頭のいい選手は良いポジショニングと言われて、状況状況に応じてで経験などから良いポジショニングが取れるかもしれないが、ほとんどの選手は理解するのは難しいです。
なぜならサッカーは自分、相手、ボールの位置、自分、相手の特徴、試合展開、戦術、気候など様々な要素が相互作用を生み出してるので常に状況が変わりとても複雑的。
そんな複雑的であるサッカー、状況においていかに抽象的ではなく本質をついた具体的な言葉を提示するか。それが分析官に限らずサッカー指導者の腕の見せ所なのではと思いました。
例えば前大分現G大阪監督の片野坂さんはシャドーというポジションに対して攻撃時に「相手のSB(サイドバック)の背中につけ」と表現したりします。
サッカーは基本相手のマークから外れてフリーになった方が良いとされます。
本来であればこのように空いてるスペースにいるのが良いとされます。
しかし片野坂監督は「相手のSBに背中につけ」と。
スペースにいた場合あらかじめ誰が誰に行くか明確にしてしまえば対応できるっちゃできます(あくまでできるっちゃできる。)
しかしSB(サイドバック)の背中につけばCB(センターバック)からしたら自分の管轄外であるからついていかないし、
SBからしたら前行けば背後取られる、でも前行かないと2vs1の状況作られてるという中で判断に迷うし、
SH(サイドハーフ)も2vs1の状況で行っていいのか迷う。
サッカーの攻撃ではいかにボールを持ってる人の時間と空間を作るのが一つの肝です。
サッカーだと分かりづらいのでバスケで想像して欲しいのですが、3PTシュートを打つ時、相手が近ければ近いほどブロックされやすかったり、プレッシャーを感じたりして成功率が下がる。これが空間です。
3PTシュート打つ選手に対してブロックしに行くまでの時間が長ければ長いほどシュート打つ人は打つのに余裕が出て成功率が上がる。これが時間です。
全くサッカーも同じでいかに時間と空間を生み出すか?その中で相手のディフェンスのプレスに行く判断を迷わせることによって時間と空間を生み出す。そしてそれを行うための手段として「SBの背中につけ」という超具体的で本質的な表現。
めちゃくちゃサッカーをマニアックに語ってしまいしたが、良いポジション取りなさいとSBの背中につけのこの表現の差は分かりやすさの差は歴然。
先ほども言った通り複雑的で常に動的で状況が変わるスポーツにおいて、相手の状況が変わろうと汎用性のある本質的なワードの言語化というのはとても重要。

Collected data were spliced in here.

(* ===== verification/Rfc3339.v ===== *)
(** The layouts time.RFC3339 and time.RFC3339Nano of package time, which the
    stored records use for instants. *)

From Stdlib Require Import Ascii.
From S2P Require Import Prelude GoStrings GoTime.

(** The fraction of a second, without trailing zeros and absent when zero. *)
Definition formatFraction (ns : Z) : string := if ns =? 0 then "" else "." +:+ TrimRight (fixed 9 ns) "0".

(** [t.UTC().Format(time.RFC3339Nano)] for years of at most four digits. *)
Definition FormatRFC3339Nano (t : Time) : string :=
  let '(y, m, d) := civil (t / day) in
  let tod := t mod day in
  fixed 4 y +:+ "-" +:+ fixed 2 m +:+ "-" +:+ fixed 2 d +:+ "T"
  +:+ fixed 2 (tod / hour) +:+ ":" +:+ fixed 2 (tod mod hour / minute) +:+ ":" +:+ fixed 2 (tod mod minute / second)
  +:+ formatFraction (tod mod second) +:+ "Z".

(** A fraction of at least one digit; digits after the ninth are dropped. *)
Definition parseFraction (s : string) : option (Z * string) :=
  match s with
  | String c (String a _ as f) =>
    if (Ascii.eqb c "." || Ascii.eqb c ",") && isDigit a then
      let '(ds, rest) := spanDigits f in
      let kept := String.substring 0 9 ds in
      ns ← atoi kept; Some (ns * 10 ^ (9 - Z.of_nat (String.length kept)), rest)
    else Some (0, s)
  | _ => Some (0, s)
  end.

(** The zone: [Z] or an offset, in seconds. *)
Definition parseZone (s : string) : option (Z * string) :=
  match s with
  | String "Z" rest => Some (0, rest)
  | String sign (String h1 (String h2 (String ":" (String m1 (String m2 rest))))) =>
    '(hr, _) ← getnum (String h1 (String h2 "")) true;
    '(mm, _) ← getnum (String m1 (String m2 "")) true;
    if (24 <? hr) || (60 <? mm) then None
    else if Ascii.eqb sign "+" then Some ((hr * 60 + mm) * 60, rest)
    else if Ascii.eqb sign "-" then Some (- ((hr * 60 + mm) * 60), rest)
    else None
  | _ => None
  end.

(** [time.Parse] with either layout, as an instant; every failure is one error
    here. *)
Definition ParseRFC3339 (s : string) : option Time :=
  '(ys, s) ← splitAt 4 s;
  y ← (if (match ys with String a _ => isDigit a | _ => false end) then atoi ys else None);
  s ← expect "-" s;
  '(m, s) ← getnum s true;
  if (m <=? 0) || (12 <? m) then None else
  s ← expect "-" s;
  '(d, s) ← getnum s true;
  s ← expect "T" s;
  '(h, s) ← getnum s false;
  if 24 <=? h then None else
  s ← expect ":" s;
  '(mi, s) ← getnum s true;
  if 60 <=? mi then None else
  s ← expect ":" s;
  '(sec, s) ← getnum s true;
  if 60 <=? sec then None else
  '(ns, s) ← parseFraction s;
  '(offset, s) ← parseZone s;
  match s with
  | "" => if (d <? 1) || (daysIn m y <? d) then None else Some (Date y m d h mi sec ns - offset * second)
  | _ => None
  end.

Example rfc_format : FormatRFC3339Nano (Date 2024 2 29 7 5 9 120) = "2024-02-29T07:05:09.00000012Z".
Proof. vm_compute. reflexivity. Qed.
Example rfc_parse : ParseRFC3339 "2024-02-29T09:05:09.00000012+02:00" = Some (Date 2024 2 29 7 5 9 120).
Proof. vm_compute. reflexivity. Qed.
Example rfc_parse_bad : ParseRFC3339 "2023-02-29T09:05:09Z" = None.
Proof. vm_compute. reflexivity. Qed.

(** * Round trip *)

Lemma TrimRight_zeros s c : ∃ k, s = TrimRight s c +:+ foldr (λ a t, String a t) "" (replicate k c).
Proof.
  induction s as [|a s [k IH]]; [by exists O|]. cbn [TrimRight]. destruct (TrimRight s c) as [|b t] eqn:E.
  - destruct (Ascii.eqb_spec a c) as [->|Hne].
    + exists (S k). cbn. rewrite app_nil_str in *. by rewrite <- IH.
    + exists k. rewrite app_cons_str, app_nil_str in *. by rewrite <- IH.
  - exists k. rewrite app_cons_str. by rewrite <- IH.
Qed.

Lemma stringZ_app s t acc : stringZ (s +:+ t) acc = stringZ t (stringZ s acc).
Proof. unfold stringZ. by rewrite bytes_of_app, fold_left_app. Qed.

Lemma stringZ_zeros k acc : stringZ (foldr (λ a t, String a t) "" (replicate k "0"%char)) acc = acc * 10 ^ Z.of_nat k.
Proof.
  revert acc. induction k as [|k IH]; intros acc; [cbn; unfold stringZ; cbn; lia|].
  change (stringZ (foldr (λ a t, String a t) "" (replicate k "0"%char)) (10 * acc + 0) = acc * 10 ^ Z.of_nat (S k)).
  rewrite IH, Nat2Z.inj_succ, Z.pow_succ_r by lia. lia.
Qed.

Lemma length_str s : String.length s = length (bytes_of s).
Proof. induction s as [|a s IH]; [done|]. cbn. by rewrite IH. Qed.

Lemma bytes_zeros k c : bytes_of (foldr (λ a t, String a t) "" (replicate k c)) = replicate k c.
Proof. induction k as [|k IH]; [done|]. cbn. by rewrite IH. Qed.

Lemma substring_all s n : (String.length s ≤ n)%nat → String.substring 0 n s = s.
Proof.
  revert s. induction n as [|n IH]; intros [|a s]; cbn; intros H; try done; [lia|]. f_equal. apply IH. lia.
Qed.

(** The digits of a fraction that is not zero. *)
Lemma fraction_digits ns :
  0 < ns < 1000000000 →
  let f := TrimRight (fixed 9 ns) "0" in
  f ≠ "" ∧ Forall (λ a, isDigit a = true) (bytes_of f) ∧ (String.length f ≤ 9)%nat ∧
  stringZ f 0 * 10 ^ (9 - Z.of_nat (String.length f)) = ns.
Proof.
  intros Hn f. destruct (fixed_spec 9 ns) as (Hd & Hv & Hl); [cbn; lia|].
  destruct (TrimRight_zeros (fixed 9 ns) "0") as [k Hk]. fold f in Hk. rewrite Hk in Hd, Hv, Hl.
  rewrite bytes_of_app, bytes_zeros in *. rewrite stringZ_app, stringZ_zeros in Hv.
  apply Forall_app in Hd as [Hd _]. rewrite length_app, length_replicate, <- length_str in Hl.
  split_and!; [|done|lia|].
  - intros E. rewrite E in Hv. unfold stringZ in Hv. cbn in Hv. lia.
  - replace (9 - Z.of_nat (String.length f)) with (Z.of_nat k) by lia. done.
Qed.

Lemma parseFraction_format ns rest :
  0 ≤ ns < 1000000000 → parseFraction (formatFraction ns +:+ String "Z" rest) = Some (ns, String "Z" rest).
Proof.
  intros Hn. unfold formatFraction. destruct (Z.eqb_spec ns 0) as [->|Hne].
  { rewrite app_nil_str. cbn [parseFraction]. by destruct rest. }
  destruct (fraction_digits ns) as (Hf & Hd & Hl & Hv); [lia|]. cbv zeta in *.
  revert Hf Hd Hl Hv. generalize (TrimRight (fixed 9 ns) "0"). intros f Hf Hd Hl Hv.
  destruct f as [|a f]; [done|]. rewrite app_assoc_str, !app_cons_str, app_nil_str. cbn [parseFraction].
  pose proof Hd as Hd'. cbn [bytes_of] in Hd'. apply Forall_cons in Hd' as [-> _]. cbn [Ascii.eqb Bool.eqb orb andb].
  rewrite <- app_cons_str, spanDigits_app by done. rewrite substring_all by done.
  assert (atoi (String a f) = Some (stringZ (String a f) 0)) as ->; [|cbn [mbind option_bind]; by rewrite Hv].
  rewrite <- digits_stringZ by done. unfold atoi. cbn [bytes_of] in Hd. apply Forall_cons in Hd as [Ha _].
  destruct a as [[] [] [] [] [] [] [] []]; first [reflexivity | vm_compute in Ha; discriminate Ha].
Qed.

Lemma ParseRFC3339_fields y m d h mi s n :
  0 ≤ y < 10000 → 1 ≤ m ≤ 12 → 1 ≤ d ≤ daysIn m y → 0 ≤ h < 24 → 0 ≤ mi < 60 → 0 ≤ s < 60 →
  0 ≤ n < 1000000000 →
  ParseRFC3339 (fixed 4 y +:+ "-" +:+ fixed 2 m +:+ "-" +:+ fixed 2 d +:+ "T" +:+ fixed 2 h +:+ ":" +:+ fixed 2 mi
                +:+ ":" +:+ fixed 2 s +:+ formatFraction n +:+ "Z") = Some (Date y m d h mi s n).
Proof.
  intros Hy Hm Hd Hh Hmi Hs Hn. pose proof (daysIn_pos m y) as Hin.
  unfold ParseRFC3339. rewrite (splitAt_fixed 4) by (cbn; lia). cbn [mbind option_bind].
  destruct (atoi_fixed 4 y) as (-> & a & s' & -> & ->); [lia|cbn; lia|]. cbn [mbind option_bind].
  rewrite expect_app. cbn [mbind option_bind]. rewrite getnum_fixed by lia. cbn [mbind option_bind].
  destruct (Z.leb_spec m 0); [lia|]. destruct (Z.ltb_spec 12 m); [lia|]. cbn [orb].
  rewrite expect_app. cbn [mbind option_bind]. rewrite getnum_fixed by lia. cbn [mbind option_bind].
  rewrite expect_app. cbn [mbind option_bind]. rewrite getnum_fixed by lia. cbn [mbind option_bind].
  destruct (Z.leb_spec 24 h); [lia|]. rewrite expect_app. cbn [mbind option_bind].
  rewrite getnum_fixed by lia. cbn [mbind option_bind]. destruct (Z.leb_spec 60 mi); [lia|].
  rewrite expect_app. cbn [mbind option_bind]. rewrite getnum_fixed by lia. cbn [mbind option_bind].
  destruct (Z.leb_spec 60 s); [lia|]. rewrite parseFraction_format by done.
  cbn [mbind option_bind parseZone]. destruct (Z.ltb_spec d 1); [lia|].
  destruct (Z.ltb_spec (daysIn m y) d); [lia|]. cbn [orb]. f_equal. lia.
Qed.

#[local] Ltac Zify.zify_post_hook ::= Z.div_mod_to_equations.

(** Parsing a formatted instant gives the instant back. *)
Lemma ParseRFC3339_Format t :
  0 ≤ Year t < 10000 → ParseRFC3339 (FormatRFC3339Nano t) = Some t.
Proof.
  intros Hy. unfold FormatRFC3339Nano, Year in *. destruct (civil (t / day)) as [[y m] d] eqn:Hc.
  pose proof (Date_civil t y m d Hc) as HD. pose proof (civil_spec _ _ _ _ Hc) as (_ & Hm & Hd).
  assert ((yearOf (t / day)).1 = y) as Hyr.
  { unfold civil in Hc. destruct (yearOf (t / day)) as [y' ?]. destruct (monthFrom _ _ _ _). cbn. congruence. }
  rewrite Hyr in Hy.
  assert (0 ≤ t mod day < day) as Ht by (apply Z.mod_pos_bound; unfold day, hour, minute, second; lia).
  rewrite ParseRFC3339_fields; [by rewrite HD|done..| | | | ]; clear - Ht;
    revert Ht; generalize (t mod day); intros tod Ht; unfold day, hour, minute, second in *; lia.
Qed.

これはっていうかサッカー全てだけどビジネスの世界にも通ずる部分はあると思います。
また話は少し変わりますが、機械が指示するわけではないので、そこには人の部分、熱量であったり人柄、信頼関係なども乗ってくるので「伝える」一つとっても非常に面白い部分だなと思いました。

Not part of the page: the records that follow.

(** The loop of [StateVersion]; zero stands for no marker yet. *)
Definition versionRow (root : string) (version : Z) (p : Property) : result Z :=
  if negb (pr_Dataset p =? root)%string || negb (pr_Name p =? VersionProperty)%string || negb (pr_Source p =? SourceLocal)%string
  then Ok version
  else
    let bad := Err (Errorf ("state version marker on " +:+ root +:+ " is invalid")) in
    match Atoi (pr_Value p) with
    | None => bad
    | Some parsed =>
      if negb (version =? 0) || (parsed <? 1) || negb (Itoa parsed =? pr_Value p)%string then bad else Ok parsed
    end.
Definition StateVersion (state : State) (root : string) : result Z :=
  version ← foldM (versionRow root) 0 (Properties state);
  Ok (if version =? 0 then unversioned else version).

Definition CurrentState (state : State) (root : string) : result unit :=
  version ← StateVersion state root;
  if version <? CurrentVersion
  then Err (Errorf ("state on " +:+ root +:+ " is format v" +:+ Itoa version +:+ ", and this build reads v" +:+ Itoa CurrentVersion
                    +:+ "; stop the daemon and run boomerangz migrate " +:+ root))
  else if CurrentVersion <? version
  then Err (Errorf ("state on " +:+ root +:+ " is format v" +:+ Itoa version +:+ ", newer than the v" +:+ Itoa CurrentVersion
                    +:+ " this build reads; upgrade boomerangz"))
  else Ok tt.

Definition keepsRecords (state : State) (root : string) : bool :=
  existsb (λ p, (pr_Dataset p =? root)%string && (pr_Source p =? SourceLocal)%string
                && (HasPrefix (pr_Name p) ReferencePrefix || HasPrefix (pr_Name p) TargetStatePrefix)) (Properties state).

Definition recordsReadable (state : State) (root : string) : result unit :=
  if negb (keepsRecords state root) then Ok tt else CurrentState state root.

Definition authorityProperties (installation lineage : string) : gmap string string :=
  {[ LineageProperty := lineage; OwnerProperty := installation; VersionProperty := Itoa CurrentVersion ]}.

(** * authority.go *)

(** The loop of [RootAuthority]. *)
Definition authorityRow (root : string) (values : gmap string string) (p : Property) : result (gmap string string) :=
  if negb (pr_Dataset p =? root)%string || (negb (pr_Name p =? OwnerProperty)%string && negb (pr_Name p =? LineageProperty)%string)
  then Ok values
  else if negb (pr_Source p =? SourceLocal)%string || negb (ValidID (pr_Value p)) || negb (mget values (pr_Name p) =? "")%string
  then Err (Errorf ("source root " +:+ root +:+ " requires unambiguous explicitly local owner and lineage"))
  else Ok (<[pr_Name p := pr_Value p]> values).

(** [state.Received[dataset][name]]. *)
Definition receivedValue (state : State) (dataset name : string) : string :=
  mget (default ∅ (Received state !! dataset)) name.

Definition RootAuthority (state : State) (root installation : string) : result string :=
  if negb (ValidID installation) then Err (Errorf "valid installation identity required") else
  _ ← ValidateDataset root;
  values ← foldM (authorityRow root) ∅ (Properties state);
  let owner := mget values OwnerProperty in
  let lineage := mget values LineageProperty in
  if (owner =? "")%string || (lineage =? "")%string
  then Err (Errorf ("source root " +:+ root +:+ " lacks local authority; explicit adoption required"))
  else if negb (owner =? installation)%string
  then Err (Errorf ("dormant foreign lineage on " +:+ root +:+ ": owner " +:+ owner +:+ " does not match installation " +:+ installation))
  else
    let hidden := receivedValue state root LineageProperty in
    if negb (hidden =? "")%string && negb (hidden =? lineage)%string
    then Err (Errorf ("conflicting received lineage on " +:+ root))
    else _ ← CurrentState state root; Ok lineage.

(** * service.go: reading a state *)

(** The loop of [storedLineage]. *)
Definition lineageRow (dataset : string) (lineage : string) (p : Property) : result string :=
  if negb (pr_Dataset p =? dataset)%string || negb (pr_Name p =? LineageProperty)%string then Ok lineage
  else if negb (lineage =? "")%string || negb (ValidID (pr_Value p))
          || (negb (pr_Source p =? SourceLocal)%string && negb (pr_Source p =? SourceReceived)%string)
  then Err (Errorf ("ambiguous or invalid lineage on " +:+ dataset))
  else Ok (pr_Value p).
Definition storedLineage (state : State) (dataset : string) : result string :=
  lineage ← foldM (lineageRow dataset) "" (Properties state);
  let hidden := receivedValue state dataset LineageProperty in
  if negb (hidden =? "")%string && negb (hidden =? lineage)%string
  then Err (Errorf ("conflicting or hidden received lineage on " +:+ dataset))
  else Ok lineage.

Definition hasTokens (state : State) : bool := negb (bool_decide (ResumeTokens state = ∅)).

Definition snapshotOf (state : State) (o : Object) : Snapshot :=
  mkSnapshot (ob_Name o) (ob_GUID o) (filter (λ p, pr_Dataset p = ob_Name o) (Properties state))
    (default [] (Holds state !! ob_Name o)) (default [] (Clones state !! ob_Name o)) (hasTokens state).
Definition isSnapshotOf (dataset : string) (o : Object) : bool :=
  (ob_Type o =? "snapshot")%string && HasPrefix (ob_Name o) (dataset +:+ "@").
Definition snapshotsIn (state : State) (dataset : string) : list Snapshot :=
  snapshotOf state <$> filter (λ o, isSnapshotOf dataset o = true) (Objects state).

Definition isDataset (o : Object) : bool := (ob_Type o =? "filesystem")%string || (ob_Type o =? "volume")%string.
Definition scopeReady (state : State) (dataset : string) : result unit :=
  if hasTokens state then Err (Errorf "scope has resumable receive state")
  else if existsb (λ o, (ob_Name o =? dataset)%string && isDataset o && negb (ob_GUID o =? 0)) (Objects state) then Ok tt
  else Err (Errorf "dataset missing from lifecycle inventory").
Definition datasetObjects (state : State) : list Object := filter (λ o, isDataset o = true) (Objects state).

Definition AdoptionLineage (state : State) (dataset : string) : result string :=
  _ ← ValidateDataset dataset;
  _ ← scopeReady state dataset;
  lineage ← storedLineage state dataset;
  if negb (lineage =? "")%string then
    if existsb (λ row, (pr_Dataset row =? dataset)%string && (pr_Name row =? LineageProperty)%string
                       && (pr_Source row =? SourceLocal)%string && (pr_Value row =? lineage)%string) (Properties state)
    then Ok lineage
    else Err (Errorf "received lineage is provenance only; local lineage or unique owned snapshot proof required")
  else Adopt (snapshotsIn state dataset).

Definition Subtree (state : State) (root : string) : list string :=
  ob_Name <$> filter (λ o, (isDataset o && within (ob_Name o) root) = true) (Objects state).

(** The loop of [validateMembers]. *)
Definition validateMember (root : string) (seen : gset string) (member : string) : result (gset string) :=
  _ ← ValidateDataset member;
  if negb (member =? root)%string && negb (HasPrefix member (root +:+ "/"))
  then Err (Errorf ("member " +:+ member +:+ " is outside root " +:+ root))
  else if decide (member ∈ seen) then Err (Errorf ("member " +:+ member +:+ " is repeated"))
  else Ok ({[member]} ∪ seen).
Definition validateMembers (root : string) (members : list string) : result unit :=
  match members with
  | [] => Err (Errorf "snapshot requires at least one member")
  | _ => _ ← foldM (validateMember root) ∅ members; Ok tt
  end.

(** * inspection.go and forget.go *)

Definition DatasetLineage (state : State) (dataset : string) : result string := storedLineage state dataset.
Definition Snapshots (state : State) (dataset : string) : list Snapshot := snapshotsIn state dataset.

Definition ValidTargetID (id : string) : bool :=
  (String.length id =? 64)%nat && negb (ContainsFunc id (λ c, negb (inZ 48 c 57 || inZ 97 c 102))).

(** * What authority requires *)

Definition rowsOf (root name : string) (props : list Property) : list Property :=
  filter (λ p, pr_Dataset p = root ∧ pr_Name p = name) props.
Definition localRowsOf (root name : string) (props : list Property) : list Property :=
  filter (λ p, pr_Dataset p = root ∧ pr_Name p = name ∧ pr_Source p = SourceLocal) props.
Definition localRow (root name value : string) : Property := mkProperty root name value SourceLocal.

Definition authorityKey (k : string) : Prop := k = OwnerProperty ∨ k = LineageProperty.

Lemma owner_lineage : OwnerProperty ≠ LineageProperty.
Proof. by vm_compute. Qed.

そんな私は中々今季伝えるっていう部分を創出できなかったんですけども。
・主務=UXデザイナー
チームの人手が足りないこともあり、主務(雑用係、マネージャー)もやりました。
はっきり言って自分は雑用が大嫌い。
性格もガサツでめんどくさがり、気も効かない人間で雑用はとても苦痛です。
実際に初めて働いた会社では雑用(カッコよく言ったらバックオフィス)が多いというか全てで、当時18歳のしとぎし少年はミスに次ぐミスを繰り返し、精神的にも人生最大ダメージを負いクビになったくらいです。(さっきもクビってなんか書いたような。)
この時泣きながら辞める宣言したしとぎし少年に社長さんが授けてくれたお話がイソップ寓話の三人のレンガ職人の話をしていただきました。

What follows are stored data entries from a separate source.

(* ===== verification/DirectState.v ===== *)
(** What an inspection by the direct executor sees.

    [inspectOnce] asks for the properties of many objects at a time, twice, and
    sorts what comes back by object. Here is the inspection it stands for: one
    query per object, of all its properties with what was received for each, and
    of the two ownership keys. The theorem shows that both see the same state,
    whatever the size of the batches. *)

From Stdlib Require Import Ascii.
From S2P Require Import Prelude GoStrings Names Zfs Backend Direct.

(** * The canonical order *)

Record ordered {A} (c : A → A → comparison) : Prop := {
  o_sym : ∀ a b, c a b = CompOpp (c b a);
  o_trans : ∀ a b d, c a b ≠ Gt → c b d ≠ Gt → c a d ≠ Gt
}.

Lemma ordered_eq {A} (c : A → A → comparison) : ordered c → ∀ a b d, c a b = Eq → c a d = c b d.
Proof.
  intros [Hs Ht] a b d E. assert (c b a = Eq) as E' by (rewrite Hs, E; done).
  pose proof (Ht a b d) as H1. pose proof (Ht b a d) as H2. pose proof (Ht d b a) as H3. pose proof (Ht d a b) as H4.
  rewrite E in *. rewrite E' in *. rewrite (Hs d b), (Hs d a) in *. destruct (c a d), (c b d); cbn in *; try done;
    exfalso; first [by apply H1|by apply H2|by apply H3|by apply H4].
Qed.

Lemma ordered_or {A} (c d : A → A → comparison) : ordered c → ordered d → ordered (λ a b, cmpOr (c a b) (d a b)).
Proof.
  intros Hc Hd. pose proof (ordered_eq c Hc) as Heq. destruct Hc as [Cs Ct], Hd as [Ds Dt]. split.
  - intros a b. rewrite Cs, Ds. by destruct (c b a), (d b a).
  - intros x y z H1 H2. pose proof (Ct x y z) as H. pose proof (Heq x y z) as He. pose proof (Heq z y x) as He'.
    assert (c y z = Eq → c x z = c x y) as Hyz.
    { intros E. rewrite (Cs x z), (Cs x y). f_equal. apply Heq. by rewrite Cs, E. }
    destruct (c x y) eqn:E1; cbn in H1; try done.
    + rewrite (He eq_refl) in *. destruct (c y z) eqn:E2; cbn in *; try done. by eapply Dt.
    + destruct (c y z) eqn:E2; cbn in H2; try done.
      * by rewrite (Hyz eq_refl).
      * destruct (c x z) eqn:E3; cbn; try done; [|by destruct H]. clear H He Hyz. specialize (Ct z x y). rewrite (Cs z x), E3, E1 in Ct. cbn in Ct.
        rewrite (Cs z y), E2 in Ct. exfalso. by apply Ct.
Qed.

Lemma ordered_strings {A} (f : A → string) : ordered (λ a b, compareStrings (f a) (f b)).
Proof.
  split; [intros a b; apply String.compare_antisym|]. intros a b d H1 H2.
  assert (∀ s t, compareStrings s t ≠ Gt ↔ String.le s t) as Hle.
  { intros s t. unfold String.le, String.leb, compareStrings. by destruct (s ?= t)%string. }
  apply Hle in H1, H2. apply Hle. by trans (f b).
Qed.

Lemma ordered_properties : ordered compareProperties.
Proof.
  apply (ordered_or (λ a b, compareStrings (pr_Dataset a) (pr_Dataset b))); [apply ordered_strings|].
  apply (ordered_or (λ a b, compareStrings (pr_Name a) (pr_Name b))); [apply ordered_strings|].
  apply (ordered_or (λ a b, compareStrings (pr_Source a) (pr_Source b))); apply ordered_strings.
Qed.
(* ===== verification/Discovery.v ===== *)
(** Discovery: internal/discovery/discovery.go.

    [Scan] builds one generation from the reader's answers. No argument list is
    read twice in a scan (a batch holds only datasets not fetched yet), so the
    reader is a record of functions from arguments to answers; every answer is
    arbitrary. Go maps of booleans are sets; a lookup of a missing key of
    [entries] is the zero [Entry]. *)

From Stdlib Require Import Ascii.
From S2P Require Import Prelude GoStrings GoTime Grid Names Zfs Ownership Policy Stream Json Authority Reference.

(** * Data *)

Record Replica := mkReplica { rp_Source : string; rp_Destination : string; rp_Lineage : string }.
Record BlockedTarget := mkBlocked { bt_Target : string; bt_Remote : bool; bt_Reason : string }.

ある人が一人のレンガ職人に何をしているか聞くと「レンガを積んでいるところ。こんな仕事はこりごりと嘆き。」と答え、もう一人は「壁を作っているところ。この仕事で家族を養うため。」と答え、もう一人は「教会を作っているところ。多くの人が訪れ心の拠り所となりこの仕事につけて幸せ」と答えたお話です。
当時その話聞いた時今より尖りが鋭利だったので、いや別に俺は教会作る意義感じてないから!別に教会作りたくないんですけど。って思ってましたわら。
でも三年も経つと素直さは失い、無理矢理でも教会を作る意義を自分の中で生み出してレンガ積みを全うするようになるんですよね。(悲しい現実)
主にサッカークラブの主務の目的は選手がいかに快適にTR、試合を行うことができるかが目的だとおもいます。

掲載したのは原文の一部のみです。